Tre motivi (più uno) per applaudire Hamlet01, l’Amleto del Teatro dei Limoni

by Enrico Ciccarelli

“Quanto vale una vita? Giusto il tempo di qualche battuta. Il resto è silenzio” Ci sono almeno tre ragioni per applaudire con convinzione questo Hamlet01, primo anello della trilogia shakespeariane che Roberto Galano e Christian Di Furia stanno scrivendo a quattro mani e che dovrebbe regalarci anche un Macbeth e un Riccardo III. Il primo motivo di lode è l’elogio dell’incoscienza.

Sia chiaro, il Bardo non si batte, e più di un attore laureato e compagnia prestigiosa ci hanno lasciato le penne; ma va dato credito al Teatro dei Limoni di aver trovato un approccio discreto, a mezza voce, assai lontano dai vizi della filodrammatica come dalle presunzioni dell’avanguardia.

Il vasto continente del capolavoro di Shakespeare (fidatevi, è una vivace fontana di significati e significanti  che è ben lontana dall’avere esaurito i suoi zampilli) è affrontato con sano understatement, per vie laterali, privilegiando i trilli  dell’ironico e del grottesco sulle fanfare e il clangore della tragedia, con le sue fosche tinte di adulterio, di assassinio e di incesto.

È un Amleto in formato extrasmall, visto che gli ottanta novanta minuti della rappresentazione costringono a tagliare grosso modo i due terzi del testo; ma l’essenziale c’è, ed è teatro vero, organizzato –secondo motivo di plauso- con soluzioni registiche convincenti. Il celebre monologo, per esempio, non solo diviene atto corale, ma trasforma Elsinore nella Galleria degli Specchi, chiarendo plasticamente che Amleto, il suo dramma, il suo mito, sono superficie trasparente della condizione umana, infinitamente replicata e replicabile.

Il terzo applauso spetta alla caratteristica fondante del Teatro dei Limoni, cioè il suo essere sia una compagnia che una scuola. Ovviamente non ci si può aspettare che tutti i giovani protagonisti siano all’altezza di vecchi scorridori dei palcoscenici come Roberto Galano e Leonardo Lo Savio (rispettivamente divertito e spigliato  narratore e algido e sinistro usurpatore) o Maggie Salice o il servilliano Massimo Iannantuoni, impeccabile Polonio. Ma la squadra funziona nel suo insieme, anche negli elementi più acerbi. Sicché risultano credibili sia il fido Orazio di Christian Di Furia, che il prestante Laerte di Raul Lannunziata che il beffardo becchino di Cristiano Russo.

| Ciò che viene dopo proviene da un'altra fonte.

(** The whole request is inside of one chunk exactly if its address is not a multiple of the chunk size. *)
Lemma client_offset s blocks nodes live p n : client_inv_at s blocks nodes live -> live !! p = Some n ->
  (ZEND_MM_ALIGNED_OFFSET p ZEND_MM_CHUNK_SIZE <> 0 /\ blocks !! p = Some n /\ p ∉ nodes.*1) \/
  (ZEND_MM_ALIGNED_OFFSET p ZEND_MM_CHUNK_SIZE = 0 /\ 0 < p /\ (p, n) ∈ nodes.*2).
Proof.
  intros [Hv Hw] [[Hp Hno]|Hp]%Hw.
  - left. destruct (hv_heap _ _ _ _ Hv) as (runs & free & slots & Hinv). destruct (find_block s runs free slots blocks p n Hinv Hp) as [? _]. done.
  - right. destruct (huge_region s _ _ _ p n Hv ltac:(eapply elem_of_submseteq; [exact Hp|apply Hv])) as (? & ? & _). done.
Qed.

(** * Changes of the map *)

(** A change inside of the chunks, at a block that is no node. *)
Lemma client_update s s' blocks nodes live p (n : option Z) : client_inv_at s blocks nodes live -> p ∉ nodes.*1 -> p ∉ nodes.*2.*1 ->
  heap_inv (fr := frame_of s) s' (partial_alter (fun _ => n) p blocks) ->
  (forall a x, a ∈ nodes.*1 -> a <= x < a + SIZEOF_HUGE_LIST -> mem s' x = mem s x) ->
  client_inv_at s' (partial_alter (fun _ => n) p blocks) nodes (partial_alter (fun _ => n) p live).
Proof.
  intros [Hv Hw] H1 H2 Hinv Hm. split.
  - apply (huge_inv_step s _ blocks); [done|done| |done]. intros a Ha. rewrite lookup_partial_alter_ne by (by intros ->). by apply Hv.
  - intros q k. destruct (decide (q = p)) as [->|Hne]; [|by rewrite !lookup_partial_alter_ne].
    rewrite !lookup_partial_alter_eq. split; [by left|]. intros [[? _]|Hp]; [done|]. destruct H2. apply list_elem_of_fmap. by exists (p, k).
Qed.

(** No change of the map. *)
Lemma client_keep s s' blocks nodes live : client_inv_at s blocks nodes live -> heap_inv (fr := frame_of s) s' blocks ->
  same_blocks (fr := frame_of s) s s' blocks -> client_inv_at s' blocks nodes live /\ same_contents s s' live.
Proof.
  intros Hc Hinv Hsame. pose proof Hc as [Hv Hw]. split.
  - split; [|done]. apply (huge_inv_step s _ blocks); [done|done|apply Hv|]. intros a x Ha. apply (Hsame a). left. by apply Hv.
  - eapply data_contents; [exact Hc|]. intros p n x Hp. apply Hsame. by eapply data_in_use.
Qed.

(** A fresh block is neither a node nor a region. *)
Lemma fresh_block s s' blocks nodes live p n : client_inv_at s blocks nodes live -> blocks !! p = None ->
  heap_inv (fr := frame_of s) s' (<[p := n]> blocks) -> p ∉ nodes.*1 /\ p ∉ nodes.*2.*1 /\ live !! p = None.
Proof.
  intros [Hv Hw] Hp Hinv. assert (p ∉ nodes.*1) as H1 by (intros Hin; rewrite (hv_node _ _ _ _ Hv p Hin) in Hp; done).
  assert (p ∉ nodes.*2.*1) as H2.
  { intros ([q k] & -> & Hq)%list_elem_of_fmap. cbn in *. assert ((q, k) ∈ huge_maps (pages s)) as Hm by (eapply elem_of_submseteq; [exact Hq|apply Hv]).
    pose proof (frame_eq s' _ Hinv) as Ef. symmetry in Ef. pose proof Ef as (_ & Em & _)%frame_parts.
    destruct (heap_apart s' _ Hinv) as [Hap _]. rewrite Em in Hap.
    destruct (block_addr s' _ q n Hinv ltac:(apply lookup_insert_eq)) as (_ & _ & ? & c & Hc & _ & Hlo & Hhi).
    destruct (huge_region s _ _ _ q k Hv Hm) as (_ & _ & ? & _).
    destruct (Hap c q k ltac:(by apply elem_of_app; left) Hm); unfold ZEND_MM_PAGE_SIZE in *; lia. }
  split; [done|]. split; [done|]. destruct (live !! p) as [k|] eqn:E; [|done]. apply Hw in E as [[? _]|E]; [congruence|].
  destruct H2. apply list_elem_of_fmap. by exists (p, k).
Qed.
(** A block with the size of a bin is a slot of that bin. *)
Lemma free_small_eq s live p b : client_inv s live -> is_bin b -> live !! p = Some (bin_data_size b) ->
  zend_mm_free_heap below_average p s = r ← zend_mm_free_small p b s; Some (free_status r.1, r.2).
Proof.
  intros (blocks & nodes & Hc) Hb Hp. pose proof Hc as [Hv Hw]. pose proof (bin_size_max b Hb) as Hmax.
  unfold zend_mm_free_heap. destruct (client_offset s blocks nodes live p _ Hc Hp) as [(Ho & Hpb & _)|(Ho & _ & Hn)].
  - rewrite (proj2 (Z.eqb_neq _ _) Ho). destruct (hv_heap _ _ _ _ Hv) as (runs & free & slots & Hinv).
    destruct (find_block s runs free slots blocks p _ Hinv Hpb) as [_ [(b' & Hs & E & Hb' & _)|(k & Hk & E)]].
    + apply bin_size_inj in E as <-; [|done|done]. by rewrite (free_slot_eq below_average s runs free slots blocks p b Hinv Hs).
    + exfalso. unfold ZEND_MM_MAX_SMALL_SIZE, ZEND_MM_PAGE_SIZE in *. lia.
  - exfalso. destruct (huge_region s _ _ _ p _ Hv ltac:(eapply elem_of_submseteq; [exact Hn|apply Hv])) as (_ & _ & _ & _ & _ & Hal).
    unfold ZEND_MM_MAX_SMALL_SIZE, REAL_PAGE_SIZE, ZEND_MM_PAGE_SIZE in *. zlia.
Qed.

Lemma move_small_ok s live p b size copy : client_inv s live -> is_bin b -> live !! p = Some (bin_data_size b) ->
  16 <= size <= ZEND_MM_MAX_SMALL_SIZE -> 0 <= copy <= bin_data_size b -> copy <= size ->
  exists r s', move_small p b size copy s = Some (r, s') /\ realloc_promise s s' live p size copy r.
Proof.
  intros Hc Hb Hp Hs Hcn Hcs. unfold move_small.
  assert (zend_mm_alloc_small (zend_mm_small_size_to_bin size) s = alloc_in_chunks chunk_alloc below_average size s) as ->.
  { unfold alloc_in_chunks. by rewrite (proj2 (Z.leb_le _ _)) by lia. }
  assert (16 <= size <= ZEND_MM_MAX_LARGE_SIZE) as Hs2.
  { unfold ZEND_MM_MAX_SMALL_SIZE, ZEND_MM_MAX_LARGE_SIZE, ZEND_MM_PAGE_SIZE, ZEND_MM_FIRST_PAGE in *. lia. }
  destruct (chunk_request_ok chunk_alloc below_average chunk_alloc_ok s live size Hc Hs2) as (r & s1 & -> & Hsame & Hr). rewrite some_bind.
  destruct (block_bytes_fit below_average size Hs2) as [Hfit _].
  destruct r as [q| |]; [|done|by exists AllocNoMemory, s1]. destruct Hr as [Hq Hc1].
  destruct (copy_free_ok s1 live p _ q _ copy Hc1 Hq Hp Hcn ltac:(lia)) as (s2 & E & Hcm & Hc2 & Hsame2 & Hcp).
  rewrite (free_small_eq _ _ p b Hcm Hb) in E by (rewrite lookup_insert_ne by congruence; done).
  destruct (zend_mm_free_small _ _ _) as [[[u| |] s']|]; cbn in E; try done. injection E as ->. rewrite some_bind.
  exists (AllocPtr q), s2. split; [done|]. split; [by rewrite lookup_delete_ne by congruence|]. split; [by exists (block_bytes size)|].
  split; [|eapply copied_before; [exact Hc|exact Hsame|exact Hp|lia|done]].
  eapply same_contents_trans; [eapply same_contents_sub; [exact Hsame|apply delete_subseteq]|done].
Qed.

(** The block stays where it is. *)
Lemma in_place_ok s s' live p n k size kept : client_inv s live -> live !! p = Some n -> client_inv s' (<[p := k]> live) -> mem s' = mem s ->
  size <= k -> realloc_promise s s' live p size kept (AllocPtr p).
Proof.
  intros Hc Hp Hc' Hm Hk. split; [apply lookup_delete_eq|]. split; [|split; [intros q j x _ _; by rewrite Hm|intros i Hi; by rewrite Hm]].
  exists k. by rewrite insert_delete_eq.
Qed.

Lemma promise_weaken s s' live p size kept kept' r : realloc_promise s s' live p size kept r -> kept' <= kept -> realloc_promise s s' live p size kept' r.
Proof. intros H Hk. destruct r; [|done..]. destruct H as (H1 & H2 & H3 & H4). do 3 (split; [done|]). by eapply copied_weaken. Qed.

Lemma promise_stats s s' live p size kept q h : realloc_promise s s' live p size kept (AllocPtr q) -> shadow_key h = shadow_key (hp s') ->
  free_slot h = free_slot (hp s') -> huge_list h = huge_list (hp s') -> realloc_promise s (set_hp h s') live p size kept (AllocPtr q).
Proof. intros (H1 & (k & Hk & Hc) & H3 & H4) E1 E2 E3. split; [done|]. split; [exists k; split; [done|by apply client_stats]|done]. Qed.

Lemma realloc_small_ok s live p b size use copy : client_inv s live -> is_bin b -> live !! p = Some (bin_data_size b) ->
  16 <= size < 2 ^ 64 -> 0 <= copy <= size ->
  exists r s', realloc_small p b size use copy s = Some (r, s') /\ realloc_promise s s' live p size (Z.min (bin_data_size b) copy) r.
Proof.
  intros Hc Hb Hp Hs Hcp. unfold realloc_small. pose proof (bin_size_max b Hb) as Hmax. cbv zeta.
  destruct (Z.leb_spec size (bin_data_size b)) as [Hle|Hgt].
  - destruct (_ && _).
    + destruct (move_small_ok s live p b size (if use then Z.min size copy else size) Hc Hb Hp) as (r & s' & -> & Hr);
        [lia|destruct use; lia|destruct use; lia|]. exists r, s'. split; [done|]. eapply promise_weaken; [done|]. destruct use; lia.
    + exists (AllocPtr p), s. split; [done|]. eapply in_place_ok; [done|done|by rewrite insert_id|done|done].
  - destruct (Z.leb_spec size ZEND_MM_MAX_SMALL_SIZE) as [Hsm|Hbig].
    + destruct (move_small_ok s live p b size (if use then Z.min (bin_data_size b) copy else bin_data_size b) Hc Hb Hp) as (r & s' & -> & Hr);
        [lia|destruct use; lia|destruct use; lia|]. rewrite some_bind.
      assert (realloc_promise s s' live p size (Z.min (bin_data_size b) copy) r) as Hr' by (eapply promise_weaken; [done|]; destruct use; lia).
      destruct r as [q| | |]; [eexists (AllocPtr q), _; split; [reflexivity|by apply promise_stats]|by exists AllocNoMemory, s'|by exists AllocOverflow, s'|done].
    + apply (realloc_slow_ok s live p (bin_data_size b)); [done|done|lia|lia|lia].
Qed.

(** * Large blocks *)

(** Resizing writes one word of page information, that of the first page. *)
Lemma realloc_map c page_offset size c' s : realloc_large c page_offset size = Some (InPlace c') -> 0 <= s -> s <> page_offset / ZEND_MM_PAGE_SIZE ->
  lget 0 (chunk_map c') s = lget 0 (chunk_map c) s.
Proof.
  intros E Hs Hne. unfold realloc_large in E. destruct (lload _ _) as [info|] eqn:Hl; [|done]. cbn [mbind option_bind] in E.
  assert (0 <= page_offset / ZEND_MM_PAGE_SIZE) as Hp by (unfold lload in Hl; destruct (Z.ltb_spec (page_offset / ZEND_MM_PAGE_SIZE) 0); [done|lia]).
  assert (forall m' v, lstore (chunk_map c) (page_offset / ZEND_MM_PAGE_SIZE) v = Some m' -> lget 0 m' s = lget 0 (chunk_map c) s) as Hst.
  { intros m' v Hm. unfold lstore in Hm. case_match; [done|]. injection Hm as <-. apply lget_lset_ne; lia. }
  destruct (negb _); [done|]. destruct (negb _); [done|]. destruct (_ && _); [|done]. destruct (_ =? _); [by simplify_eq|]. destruct (_ <? _).
  - unfold truncate_run in E. destruct (lstore _ _ _) eqn:Hm; [|done]. cbn [mbind option_bind] in E.
    destruct (zend_mm_bitset_reset_range _ _ _); [|done]. cbn [mbind option_bind] in E. injection E as <-. by eapply Hst.
  - unfold extend_run in E. destruct (_ <=? _); [|done]. destruct (zend_mm_bitset_is_free_range _ _ _) as [[]|]; try done.
    cbn [mbind option_bind] in E. destruct (zend_mm_bitset_set_range _ _ _); [|done]. cbn [mbind option_bind] in E.
    destruct (lstore _ _ _) eqn:Hm; [|done]. cbn [mbind option_bind] in E. injection E as <-. by eapply Hst.
Qed.

Lemma heap_realloc_large_ok {fr : heap_frame} h runs a n size : heap_at_rest h runs -> runs !! a = Some (Large n) ->
  exists bf e aft, find_chunk [] (ring h) (ZEND_MM_ALIGNED_BASE a ZEND_MM_CHUNK_SIZE) = Some (bf, e, aft) /\
    ((exists c, realloc_large (ce_chunk e) (ZEND_MM_ALIGNED_OFFSET a ZEND_MM_CHUNK_SIZE) size = Some (InPlace c) /\
        ZEND_MM_MAX_SMALL_SIZE < size <= ZEND_MM_MAX_LARGE_SIZE /\
        heap_at_rest (set_ring (bf ++ mk_entry (ce_addr e) (ce_num e) c :: aft) h) (<[a := Large (pages_of size)]> runs)) \/
     realloc_large (ce_chunk e) (ZEND_MM_ALIGNED_OFFSET a ZEND_MM_CHUNK_SIZE) size = Some MustMove).
Proof.
  intros Hrest Hr. pose proof Hrest as [Hok Hcnt]. assert (page_runs h runs) as Hpr by done. destruct (page_runs_addr h runs a _ Hpr Hr) as (_ & _ & Hpos & _).
  destruct (find_run h runs a _ 0 Hok Hr ltac:(lia)) as (bf & e & aft & cr & s & Hf & Hring & Hck & Hc & Hcr & Hs & Hs512 & -> & Ho).
  rewrite Z.add_0_r in Hf, Ho. rewrite Z.add_0_r in Ho. exists bf, e, aft. split; [done|]. rewrite Ho.
  destruct (realloc_large_ok (ce_chunk e) cr s n size Hc Hs) as [(c & E & (Hsz & _) & Hc')|[E _]]; [left|by right].
  exists c. split; [done|]. split; [done|]. split.
  - apply (heap_runs_ring h runs); [done| |by rewrite Hring, !fmap_app]. eapply chunks_ok_perm; [symmetry; apply perm_middle|].
    by eapply chunks_ok_insert.
  - cbn [ring set_ring]. rewrite Hring in Hcnt. eapply counters_perm; [symmetry; apply perm_middle|].
    eapply (counters_perm _ _ _ _ (perm_middle _ _ _)) in Hcnt.
    eapply counters_mono; [by intros x b [_ ?]%large_insert_small|]. apply counters_replace; [done|]. intros s' b Hs' Hb.
    apply (realloc_map _ _ _ _ s' E); [lia|]. rewrite Z.div_mul by done. intros ->. rewrite Hcr in Hb by done. congruence.
Qed.

(** * Huge blocks *)

Lemma resize_huge_ok s blocks nodes live p n : client_inv_at s blocks nodes live -> (p, n) ∈ nodes.*2 ->
  exists s', zend_mm_change_huge_block_size p n s = Some s' /\ client_inv s' live /\ same_contents s s' live.
Proof.
  intros Hc Hp. pose proof Hc as [Hv Hw]. destruct (node_split _ _ _ _ p n Hv Hp) as (l1 & a & l2 & -> & Hl1 & Hfuel).
  pose proof Hv as [Hinv Hch Hnd Hnode _ _ _ _ _]. assert (a ∈ (l1 ++ (a, (p, n)) :: l2).*1) as Ha by (rewrite fmap_app; set_solver).
  unfold zend_mm_change_huge_block_size. rewrite (resize_loop_ok (mem s) a p n l2 n l1) by done. rewrite some_bind.
  eexists. split; [reflexivity|]. set (m := set_node_size a n (mem s)).
  assert (forall x, m x <> mem s x -> x = a + 8) as Hm by (intros x Hx; destruct (decide (x = a + 8)); [done|destruct Hx; by apply fset_ne]).
  split.
  - eexists blocks, _. split; [|exact Hw]. split; try apply Hv.
    + apply (inv_mem (fr := frame_of s) s blocks m Hinv). intros x ->%Hm. exists a, SIZEOF_HUGE_LIST. split; [left; by apply Hnode|].
      unfold SIZEOF_HUGE_LIST. lia.
    + apply chain_resize with (k := n); [done|done|]. eapply nodes_spread, Hv.
  - intros q k x Hq Hx. destruct (decide (x = a + 8)) as [->|Hne]; [|by apply fset_ne]. exfalso.
    eapply (node_no_data s blocks _ _ a q k (a + 8) Hv Ha); [by eapply live_data|unfold SIZEOF_HUGE_LIST; lia|done].
Qed.

Lemma promise_before s s1 s' live p n size kept r : client_inv s live -> live !! p = Some n -> kept <= n -> same_contents s s1 live ->
  realloc_promise s1 s' live p size kept r -> realloc_promise s s' live p size kept r.
Proof.
  intros Hc Hp Hk Hs H. destruct r.
  - destruct H as (H1 & H2 & H3 & H4). do 2 (split; [done|]). split; [|by eapply copied_before].
    eapply same_contents_trans; [eapply same_contents_sub; [exact Hs|apply delete_subseteq]|done].
  - destruct H as [H1 H2]. split; [done|]. by eapply same_contents_trans.
  - destruct H as (H1 & H2 & H3). split; [done|]. split; [by eapply same_contents_trans|done].
  - done.
Qed.

Lemma realloc_huge_ok s live p n size copy : client_inv s live -> live !! p = Some n -> ZEND_MM_ALIGNED_OFFSET p ZEND_MM_CHUNK_SIZE = 0 ->
  0 <= size < 2 ^ 64 -> 0 <= copy <= size ->
  exists r s', zend_mm_realloc_huge p size copy s = Some (r, s') /\ realloc_promise s s' live p size (Z.min n copy) r.
Proof.
  intros Hc Hp Ho Hs Hcp. pose proof (mm_size_ok s live p n Hc Hp) as Hsz. unfold zend_mm_size in Hsz. rewrite Ho in Hsz. cbn [Z.eqb] in Hsz.
  destruct (client_addr s live p n Hc Hp) as (_ & _ & Hn16 & _). unfold zend_mm_realloc_huge. rewrite Hsz, some_bind. cbv zeta.
  assert (forall s1, client_inv s1 live -> exists r s', zend_mm_realloc_slow p size (Z.min n copy) s1 = Some (r, s') /\
    realloc_promise s1 s' live p size (Z.min n copy) r) as Hslow.
  { intros s1 Hc1. apply (realloc_slow_ok s1 live p n); [done|done|lia|lia|lia]. }
  destruct (Z.ltb_spec ZEND_MM_MAX_LARGE_SIZE size) as [Hbig|]; [|by apply Hslow].
  assert (0 < size) as Hpos by (unfold ZEND_MM_MAX_LARGE_SIZE, ZEND_MM_PAGE_SIZE, ZEND_MM_FIRST_PAGE in Hbig; lia).
  pose proof (page_round size ltac:(lia)) as Hnew. cbv zeta in Hnew. set (new := ZEND_MM_ALIGNED_SIZE_EX size REAL_PAGE_SIZE) in *. clearbody new.
  destruct Hc as (blocks & nodes & Hc). pose proof Hc as [Hv Hw].
  destruct (Z.eqb_spec new n) as [->|Hne].
  - destruct (client_offset s blocks nodes live p n Hc Hp) as [(? & _)|(_ & _ & Hn)]; [done|].
    destruct (resize_huge_ok s blocks nodes live p n Hc Hn) as (s' & -> & Hc' & Hsame). rewrite some_bind. exists (AllocPtr p), s'.
    split; [done|]. split; [apply lookup_delete_eq|]. split; [exists n; split; [lia|by rewrite insert_delete_eq, insert_id]|].
    split; [eapply same_contents_sub; [done|apply delete_subseteq]|]. intros i Hi.
    destruct (client_addr s live p n ltac:(by exists blocks, nodes) Hp) as (_ & Hp8 & _).
    apply (byte_same _ _ p n); [done|intros x; by apply Hsame|lia].
  - destruct (Z.ltb_spec new n); [apply Hslow; by exists blocks, nodes|].
    destruct (check_limit_ok below_average s blocks nodes nodes.*2 (new - n) Hv) as (r & s1 & -> & Hv1 & Hd & Hm & Hr). rewrite some_bind.
    pose proof (data_contents _ _ _ _ _ Hc Hd) as Hsame. destruct r as [[]| |]; [|done|by exists AllocNoMemory, s1; split; [|split; [exists blocks, nodes|]]].
    destruct (Hslow s1 ltac:(by exists blocks, nodes)) as (r & s' & -> & Hpr). exists r, s'. split; [done|].
    eapply promise_before; [by exists blocks, nodes|exact Hp|lia|done|done].
Qed.

(** * Any block *)

Lemma promise_usable s s' live p size kept r : 0 <= size -> realloc_promise s s' live p (usable size) kept r -> realloc_promise s s' live p size kept r.
Proof.
  intros Hs H. destruct (usable_facts size Hs) as (H1 & _ & H2). destruct r; [|done| |done].
  - destruct H as (H3 & (k & Hk & Hc) & H4). split; [done|]. split; [|done]. exists k. split; [lia|done].
  - destruct H as (H3 & H4 & H5). split; [done|]. split; [done|]. destruct H2 as [<-|E]; [done|]. rewrite E in H5. unfold REAL_PAGE_SIZE, ZEND_MM_PAGE_SIZE in H5. lia.
Qed.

E se l’è decisamente cavata anche quello a cui è toccato l’osso più duro: Vincenzo Ficarelli, che ha dato ad Amleto una convincente presenza scenica, anche dal punto di vista della fisicità. La sua recitazione avrebbe avuto bisogno di qualche occasionale decibel in meno, ma ha superato a pieni voti una prova impegnativa ai limiti del proibitivo.

Tutto bene, allora? Neanche una nota critica? Chi scrive, forse per naturale papanonnaggine, non ha compreso molto il senso narrativo degli interventi alla chitarra elettrica di Di Furia, e non condivide la scelta, non nuova, di rivestire di anfibi e capi fetish i luoghi del potere e della tirannide. Personalmente l’Amleto limonesco lo avrei fatto policromo, variopinto floreale come gli ornamenti iconici della chioma di Ofelia.

Già, Ofelia. A noi Graziana Cifarelli è apparsa straordinaria, di sfolgorante bellezza e grande bravura nel controllare i diversi registri del personaggio femminile più enigmatico e sfaccettato cui Shakespeare abbia mai dato vita. Sorridente e lacrimosa, maliziosa ed ingenuaha sfoderato qualità recitative e canore davvero sorprendenti.

La sua giovane età e scarsa esperienza inducono a limare e ridurre gli aggettivi e gli entusiasmi, tanto più che i Limoni, come per tante sue colleghe e colleghi passati e presenti, sono più una bella pagina di vita che una rampa di lancio. Ma se da dovesse spiccare il volo in un tempo relativamente breve, non ne saremmo stupiti. Prima però si finisca la trilogia.